Talking to her gave me a lot of great insight. I asked her what she looks for when she’s looking at potentially sponsoring a small business/business event and what sponsors, in general, would look for. So, I just had to share it with you guys. 

As a side note, M&T Bank in Baltimore is a great example of being part of a community, instead of just in the community. That’s a concept we explored in our conscious consumerism article not to long ago. They sponsor a lot of business events, from educational conferences to pitch competitions.

I know the passion for small business success goes from Rosa to at least as high up as Eleni Monios, the business banking market manager for Baltimore and Delaware regions. And no, they didn’t pay me to say that. I just had a fan girl moment. It seems like organizations who really know their “why” are rarer and rarer these day.

Mutually Beneficial to Your Event and Your Event Sponsor

When you’re approaching sponsors, it’s about presenting your event in a light that shows the sponsor what’s in it for them, and why it’s beneficial for them to sponsor your event.

Access to a Shared Audience

 If you’re looking for event sponsors, besides your number of attendees, you should also consider if your audience is their audience. 

For example, for M&T small-business banking, they would potentially be interested if you have a business or entrepreneur audience. 

Of course, there are other factors as well. Let’s use another example. If your business was more Health & Wellness, then other Health & Wellness businesses could be interested in sponsoring your event. Why? Because your audience is at least a segment of their audience. 

Introduce Them to the Attendees 

Some of the things that you could offer to a sponsor include an opportunity to address the attendees at the beginning of the event. 

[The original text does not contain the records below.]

Definition settle_funding (p : PerpPosition) (m : PerpMarket) : outcome PerpPosition :=
  funding ← unsettled_funding p m;
  q ← fx_sub (pp_quote_position_native p) funding;
  let p := set_pp_quote_position_native p q in
  o ← fx_sub (pp_oneshot_settle_pnl_allowance p) funding;
  let p := set_pp_oneshot_settle_pnl_allowance p o in
  r ← fx_sub (pp_realized_pnl_for_position_native p) funding;
  let p := set_pp_realized_pnl_for_position_native p r in
  let p :=
    if 0 <? pp_base_position_lots p then
      set_pp_cumulative_long_funding p (f64_add (pp_cumulative_long_funding p) (fx_to_f64 funding))
    else
      set_pp_cumulative_short_funding p (f64_sub (pp_cumulative_short_funding p) (fx_to_f64 funding)) in
  let p := set_pp_long_settled_funding p (pm_long_funding m) in
  Done (set_pp_short_settled_funding p (pm_short_funding m)).

Definition change_quote_position (p : PerpPosition) (quote_change_native : Z) : outcome PerpPosition :=
  q ← fx_add (pp_quote_position_native p) quote_change_native;
  Done (set_pp_quote_position_native p q).

(** The pnl realised by changing the position by [base_change] lots for
    [quote_change_native], at the average entry price. *)
Definition realized_by (p : PerpPosition) (base_change quote_change_native : Z) : outcome Z :=
  avg_entry ← fx_from_f64 (pp_avg_entry_price_per_base_lot p);
  b ← fx_from_int base_change;
  v ← fx_mul b avg_entry;
  fx_add quote_change_native v.

(** The branches of [update_trade_stats]: the new position with the lots by which it was
    reduced and increased and the realised pnl. *)
Definition trade_stats_branch (p : PerpPosition) (base_change quote_change_native : Z) :
    outcome (PerpPosition * Z * Z * Z) :=
  let old_position := pp_base_position_lots p in
  new_position ← i64 (old_position + base_change);
  if new_position =? 0 then
    reduced_lots ← i64 (Z.abs old_position);
    newly_realized_pnl ← realized_by p base_change quote_change_native;
    let p := set_pp_avg_entry_price_per_base_lot p f_zero in
    let p := set_pp_quote_running_native p 0 in
    let p := set_pp_realized_pnl_for_position_native p 0 in
    Done (p, reduced_lots, 0, newly_realized_pnl)
  else if negb (Z.sgn old_position =? Z.sgn new_position) then
    reduced_lots ← i64 (Z.abs old_position);
    increased_lots ← i64 (Z.abs new_position);
    let old_avg_entry := pp_avg_entry_price_per_base_lot p in
    let new_avg_entry := SFabs (f64_div (fx_to_f64 quote_change_native) (f64_of_Z base_change)) in
    newly_realized_pnl ←
      fx_from_f64 (f64_mul (f64_of_Z old_position) (f64_sub new_avg_entry old_avg_entry));
    let p := set_pp_avg_entry_price_per_base_lot p new_avg_entry in
    let p := set_pp_quote_running_native p
               (f64_as_i64 (f64_mul (SFopp (f64_of_Z new_position)) new_avg_entry)) in
    let p := set_pp_realized_pnl_for_position_native p 0 in
    Done (p, reduced_lots, increased_lots, newly_realized_pnl)
  else
    r ← fx_round_to_zero quote_change_native;
    r ← fx_to_i64 r;
    qr ← i64 (pp_quote_running_native p + r);
    let p := set_pp_quote_running_native p qr in
    let is_increasing := Z.sgn old_position =? Z.sgn base_change in
    if is_increasing then
      increased_lots ← i64 (Z.abs base_change);
      old_abs ← i64 (Z.abs old_position);
      new_abs ← i64 (Z.abs new_position);
      let old_avg_entry := pp_avg_entry_price_per_base_lot p in
      let new_position_quote_value :=
        f64_add (f64_mul (f64_of_Z old_abs) old_avg_entry) (SFabs (fx_to_f64 quote_change_native)) in
      let p := set_pp_avg_entry_price_per_base_lot p
                 (f64_div new_position_quote_value (f64_of_Z new_abs)) in
      Done (p, 0, increased_lots, 0)
    else
      reduced_lots ← i64 (Z.abs base_change);
      newly_realized_pnl ← realized_by p base_change quote_change_native;
      rp ← fx_add (pp_realized_pnl_for_position_native p) newly_realized_pnl;
      let p := set_pp_realized_pnl_for_position_native p rp in
      Done (p, reduced_lots, 0, newly_realized_pnl).
(** The settle limit used by a settlement, of which [red] came from the allowance. *)
Lemma used_limit_between pnl red :
  (if 0 <? pnl then 0 <= red <= pnl else pnl <= red <= 0) ->
  let u := Z.max I64_MIN (Z.min I64_MAX (Z.quot (pnl - red) fx_scale)) in
  if 0 <? pnl then 0 <= fx_int u <= pnl else pnl <= fx_int u <= 0.
Proof.
  intros Hred u. assert (Hs : 0 < fx_scale) by done. set (q := Z.quot (pnl - red) fx_scale) in *.
  unfold fx_int, u. destruct (Z.ltb_spec 0 pnl) as [L|L].
  - assert (0 <= q) by (apply Z.quot_pos; lia).
    assert (q * fx_scale <= pnl - red).
    { unfold q. rewrite Z.quot_div_nonneg by lia. pose proof (Z.mul_div_le (pnl - red) fx_scale). lia. }
    unfold_widths. nia.
  - assert (Eq : q = - ((red - pnl) / fx_scale)).
    { unfold q. replace (pnl - red) with (- (red - pnl)) by lia. rewrite Z.quot_opp_l by lia.
      rewrite Z.quot_div_nonneg by lia. done. }
    assert (0 <= (red - pnl) / fx_scale) by (apply Z.div_pos; lia).
    pose proof (Z.mul_div_le (red - pnl) fx_scale). unfold_widths. nia.
Qed.

(** Settling a pnl takes exactly that amount out of the quote position and leaves the
    base position; the once-settleable allowance shrinks towards zero without changing
    sign; and the settle limit budget used in the window moves in the direction of the
    settled pnl, by at most the settled amount. *)
Theorem record_settle_exact p m pnl p' :
  I128_MIN < pnl <= I128_MAX -> is_i128 (pp_oneshot_settle_pnl_allowance p) ->
  is_i128 (pp_quote_position_native p - pnl) ->
  record_settle p pnl m = Done p' ->
  let o := pp_oneshot_settle_pnl_allowance p in
  let o' := pp_oneshot_settle_pnl_allowance p' in
  let used := fx_int (pp_settled_in_current_window p' - pp_settled_in_current_window p) in
  pp_quote_position_native p' = pp_quote_position_native p - pnl /\
  pp_base_position_lots p' = pp_base_position_lots p /\
  (if 0 <=? o then 0 <= o' <= o else o <= o' <= 0) /\
  (if 0 <? pnl then 0 <= used <= pnl else pnl <= used <= 0).
Proof.
  intros Hp Ho Hq E o o' used. unfold record_settle in E.
  rewrite fx_neg_law in E by (unfold is_i128, I128_MIN, I128_MAX in *; lia). run_in E.
  unfold change_quote_position in E.
  rewrite fx_add_law in E by (by rewrite Z.add_opp_r). run_in E.
  set (red := if 0 <? pnl then _ else _) in E.
  assert (Hred : if 0 <? pnl then 0 <= red <= pnl /\ (0 <= o -> red <= o) /\ (o < 0 -> red = 0)
                 else pnl <= red <= 0 /\ (o < 0 -> o <= red) /\ (0 <= o -> red = 0)).
  { unfold red, o. simpl. destruct (Z.ltb_spec 0 pnl); lia. }
  clearbody red. unfold is_i128, I128_MIN, I128_MAX in *. simpl in E. fold o in E.
  rewrite fx_sub_law in E by (unfold is_i128, I128_MIN, I128_MAX; destruct (0 <? pnl), (Z.leb_spec 0 o); lia).
  run_in E.
  rewrite fx_sub_law in E by (unfold is_i128, I128_MIN, I128_MAX; destruct (Z.ltb_spec 0 pnl); lia).
  run_in E.
  rewrite fx_round_to_zero_law in E by (unfold is_i128, I128_MIN, I128_MAX; destruct (Z.ltb_spec 0 pnl); lia).
  run_in E. rewrite ClampToInt.clamp_to_i64_ok in E. run_in E.
  set (q := Z.quot (pnl - red) fx_scale) in *.
  replace (fx_int q / fx_scale) with q in E by (unfold fx_int; by rewrite Z.div_mul).
  set (u := Z.max I64_MIN (Z.min I64_MAX q)) in E.
  assert (Hu : if 0 <? pnl then 0 <= fx_int u <= pnl else pnl <= fx_int u <= 0).
  { apply (used_limit_between pnl red). destruct (0 <? pnl); lia. }
  assert (Hs : 0 < fx_scale) by done.
  clearbody u. apply bind_Done_inv in E as ([p2 d] & E2 & E).
  apply constraint_base in E2 as E3. destruct E3 as (Hb & _). apply constraint_change in E2 as (Hd & Hq2 & Ho2 & Hw2).
  simpl in *. apply bind_Done_inv in E as (u' & Eu & E). inv_run. simpl in *.
  assert (Hu' : if 0 <? pnl then 0 <= u' <= u else u <= u' <= 0).
  { unfold fx_int in Hu. destruct (Z.ltb_spec d 0); [|inv_run; destruct (Z.ltb_spec 0 pnl); nia].
    destruct (Z.ltb_spec 0 u); inv_run; destruct (Z.ltb_spec 0 pnl); try nia. }
  unfold o', used, fx_int in *. simpl. rewrite Hq2, Ho2, Hw2, Hb.
  split_and!; [lia|done| |].
  - destruct (0 <? pnl), (Z.leb_spec 0 o); lia.
  - replace (pp_settled_in_current_window p + u' - pp_settled_in_current_window p) with u' by lia.
    destruct (Z.ltb_spec 0 pnl); nia.
Qed.

End settle.

(** ** Concrete instances *)

(** A market whose long funding has grown by 2 since the position settled. *)
Definition funded_market : PerpMarket := set_pm_long_funding test_market (fx_int 2).

(** A concrete instance: a long position of 4 lots owes 8. *)
Lemma settle_funding_exact_witness :
  exists p', @settle_funding fixed_ref test_position funded_market = Done p' /\
    pp_quote_position_native p' = fx_int (-308) /\ funding_owed p' funded_market = 0.
Proof.
  destruct (@settle_funding_exact fixed_ref fixed_ref_laws test_position funded_market)
    as (p' & E & H1 & _ & _ & _ & H2 & _).
  - split; [|split; [|split]]; split; vm_compute; congruence.
  - split; vm_compute; congruence.
  - split; vm_compute; congruence.
  - split; vm_compute; congruence.
  - exists p'. split; [exact E|]. split; [rewrite H1; vm_compute; reflexivity|exact H2].
Defined.

(** A market without open interest. *)
Definition flat_market : PerpMarket := set_pm_open_interest test_market 0.

(** A concrete instance: a profit of 1000 on the test position is limited. *)
Lemma pnl_settle_limit_between_witness :
  exists r, @apply_pnl_settle_limit fixed_ref test_position test_market (fx_int 1000) = Done r /\
    0 <= r <= fx_int 1000.
Proof.
  destruct (@apply_pnl_settle_limit fixed_ref test_position test_market (fx_int 1000)) as [r| | |] eqn:E;
    [|vm_compute in E; discriminate E..].
  exists r. split; [reflexivity|].
  exact (proj1 (@pnl_settle_limit_between fixed_ref fixed_ref_laws test_position test_market (fx_int 1000) r E)).
Defined.
(* ===== verification/HealthCache.v ===== *)
(** * The health cache

    health/cache.rs: what account health is and how it is computed. A [HealthCache] holds
    one [TokenInfo] per token, one [Serum3Info] per spot market with open orders and one
    [PerpInfo] per perp market of the account; all kinds of health are sums over it. It
    is built from an account and the accounts of the banks, markets and oracles, which
    are read through the interface [AccountRetriever] (health/account_retriever.rs), and
    can be adjusted when the account changes.

    Prices, weights and balances are [I80F48] bits. Indexing a vector out of range panics. *)

From stdpp Require Import base numbers option list.
From Stdlib Require Import ZArith Lia SpecFloat.
From S2P Require Import Prelude FixedPoint HealthType TokenPosition Nodes Oracle StablePrice Bank Serum3 PerpMarket PerpPosition MangoAccount.

Open Scope Z_scope.

(** ** Data *)

Record Prices := mkPrices { pr_oracle : Z; pr_stable : Z }.

Definition new_single_price (price : Z) : Prices := mkPrices price price.

Module Price.

Definition liab (p : Prices) (health_type : HealthType) : Z :=
  match health_type with
  | Maint | LiquidationEnd => pr_oracle p
  | Init => Z.max (pr_oracle p) (pr_stable p)
  end.

Definition asset (p : Prices) (health_type : HealthType) : Z :=
  match health_type with
  | Maint | LiquidationEnd => pr_oracle p
  | Init => Z.min (pr_oracle p) (pr_stable p)
  end.

End Price.

Record TokenInfo := mkTokenInfo {
  ti_token_index : Z;
  ti_maint_asset_weight : Z;
  ti_init_asset_weight : Z;
  ti_init_scaled_asset_weight : Z;
  ti_maint_liab_weight : Z;
  ti_init_liab_weight : Z;
  ti_init_scaled_liab_weight : Z;
  ti_prices : Prices;
  ti_balance_spot : Z;
  ti_allow_asset_liquidation : bool
}.

#[export] Instance eta_TokenInfo : Eta TokenInfo := fun t =>
  mkTokenInfo
    (ti_token_index t) (ti_maint_asset_weight t) (ti_init_asset_weight t)
    (ti_init_scaled_asset_weight t) (ti_maint_liab_weight t) (ti_init_liab_weight t)
    (ti_init_scaled_liab_weight t) (ti_prices t) (ti_balance_spot t)
    (ti_allow_asset_liquidation t).

(** [TokenBalance] and [TokenMaxReserved] have one field each and are that number. *)

Record Serum3Info := mkSerum3Info {
  si_reserved_base : Z;
  si_reserved_quote : Z;
  si_reserved_base_as_quote_lowest_ask : Z;
  si_reserved_quote_as_base_highest_bid : Z;
  si_base_info_index : nat;
  si_quote_info_index : nat;
  si_market_index : Z;
  si_has_zero_funds : bool
}.

Record Serum3Reserved := mkSerum3Reserved {
  sr_all_reserved_as_base : Z;
  sr_all_reserved_as_quote : Z
}.

Record PerpInfo := mkPerpInfo {
  pi_perp_market_index : Z;
  pi_settle_token_index : Z;
  pi_maint_base_asset_weight : Z;
  pi_init_base_asset_weight : Z;
  pi_maint_base_liab_weight : Z;
  pi_init_base_liab_weight : Z;
  pi_maint_overall_asset_weight : Z;
  pi_init_overall_asset_weight : Z;
  pi_base_lot_size : Z;
  pi_base_lots : Z;
  pi_bids_base_lots : Z;
  pi_asks_base_lots : Z;
  pi_quote : Z;
  pi_base_prices : Prices;
  pi_has_open_orders : bool;
  pi_has_open_fills : bool
}.

#[export] Instance eta_PerpInfo : Eta PerpInfo := fun p =>
  mkPerpInfo
    (pi_perp_market_index p) (pi_settle_token_index p) (pi_maint_base_asset_weight p)
    (pi_init_base_asset_weight p) (pi_maint_base_liab_weight p) (pi_init_base_liab_weight p)
    (pi_maint_overall_asset_weight p) (pi_init_overall_asset_weight p) (pi_base_lot_size p)
    (pi_base_lots p) (pi_bids_base_lots p) (pi_asks_base_lots p) (pi_quote p) (pi_base_prices p)
    (pi_has_open_orders p) (pi_has_open_fills p).

Record HealthCache := mkHealthCache {
  hc_token_infos : list TokenInfo;
  hc_serum3_infos : list Serum3Info;
  hc_perp_infos : list PerpInfo;
  hc_being_liquidated : bool
}.

#[export] Instance eta_HealthCache : Eta HealthCache := fun c =>
  mkHealthCache (hc_token_infos c) (hc_serum3_infos c) (hc_perp_infos c) (hc_being_liquidated c).

Section health.
Context `{FixedOps}.

(** ** Amounts until health zero *)

Definition spot_amount_taken_for_health_zero (health starting_spot asset_weighted_price
    liab_weighted_price : Z) : outcome Z :=
  if health <=? 0 then Done 0
  else
    let borrow taken_spot health :=
      if 0 <? health then
        _ ← require (0 <? liab_weighted_price) ERequireGt;
        q ← fx_div health liab_weighted_price;
        fx_add taken_spot q
      else Done taken_spot in
    let spend_all :=
      a ← fx_mul starting_spot asset_weighted_price;
      health ← fx_sub health a;
      borrow starting_spot health in
    if 0 <? starting_spot then
      if 0 <? asset_weighted_price then
        asset_max ← fx_div health asset_weighted_price;
        if asset_max <=? starting_spot then Done asset_max else spend_all
      else spend_all
    else borrow 0 health.

Definition spot_amount_given_for_health_zero (health starting_spot asset_weighted_price
    liab_weighted_price : Z) : outcome Z :=
  h ← fx_neg health;
  s ← fx_neg starting_spot;
  spot_amount_taken_for_health_zero h s liab_weighted_price asset_weighted_price.
(** The info of a token is found at its own index when token indexes are distinct. *)
Lemma token_info_index_inv c token_index i :
  Perp.unwrap_result (token_info_index c token_index) = Done i ->
  exists t, hc_token_infos c !! i = Some t /\ ti_token_index t = token_index.
Proof.
  unfold token_info_index, find_token_info_index. destruct (position _ _) eqn:E; [|done].
  intros [= <-]. apply position_lookup in E as (t & L & F). apply Z.eqb_eq in F. eauto.
Qed.

Lemma token_index_inj infos i j t t' :
  NoDup (ti_token_index <$> infos) -> infos !! i = Some t -> infos !! j = Some t' ->
  ti_token_index t = ti_token_index t' -> i = j.
Proof.
  intros Hn Li Lj E. eapply NoDup_lookup; [done| |]; rewrite list_lookup_fmap.
  - by rewrite Li.
  - rewrite Lj. simpl. by f_equal.
Qed.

You can introduce them to the attendees, and they get some facetime there for their business. They can use any signage and printed materials, and maybe even hand out booklets. 

Thank Your Sponsors and Make Them Feel Included 

You want to make sure that you include your sponsor, and thank them in your opening address to your attendees. You want to thank the sponsors publicly. 

When you set up the event page on Eventbrite, Facebook, or wherever it is that you set it up, you want to include your sponsor there. 

These are all things you can mention to the sponsor. 

An Email List

Another thing that you could consider doing is giving them access to the list of attendees and their emails. However, if you’re a sponsor and you regularly sponsor events, don’t just get the email list and spam people. 

What you want to do is have something of value to include in your emails, something that people will be looking forward to receiving.

With the health & wellness example, perhaps one of the sponsors is a health & wellness food company. 

You’ve put together a fairly exclusive recipe book that you only send to the attendees of events that you sponsor. You will be providing this recipe book to them. What this does is vastly increases the likelihood that someone will open that email, read, and interact with your content.

And inside that content, there should definitely be a page about your business and about your company. 

Now they’ve opened the email and they’ve opened the ebook. They get an opportunity to learn a bit more about your business. They may never have heard of you before the event. 

Pointlessly Lost Marketing Opportunities

I’ve seen sponsors listed on events, but sometimes they aren’t thanked by the event organizer. You never even see them at the event, or maybe they’re not given an opportunity to speak to the attendees. 

All of those seem like lost opportunities to me. Besides, it makes the event way less beneficial for the sponsor. So if you want that sponsor to get any ROI from sponsoring your event, then you need to make sure that you give them the tools to do so. 

Choose Event Sponsors That Interest Your Audience

This is also why it’s important to pick sponsors that are pretty related to the topic of what you’re offering. If it’s not immediately evident why their business is related to what you’re offering at your event, then that’s a great opportunity to have them come up and speak. 

Let’s say I’m doing a business workshop, and a health & wellness company sponsored me. In the beginning, I say “I just wanted to say thank you to our sponsor X company. I want to invite them up to speak”

They’re going to speak for about 10-15 minutes, but one of their specialties is helping entrepreneurs handle stress or helping high-performance business people handle stress. Boom. Lights go off. 

Why they would be interested in sponsoring my event, not to mention anybody who comes to any of my workshops? 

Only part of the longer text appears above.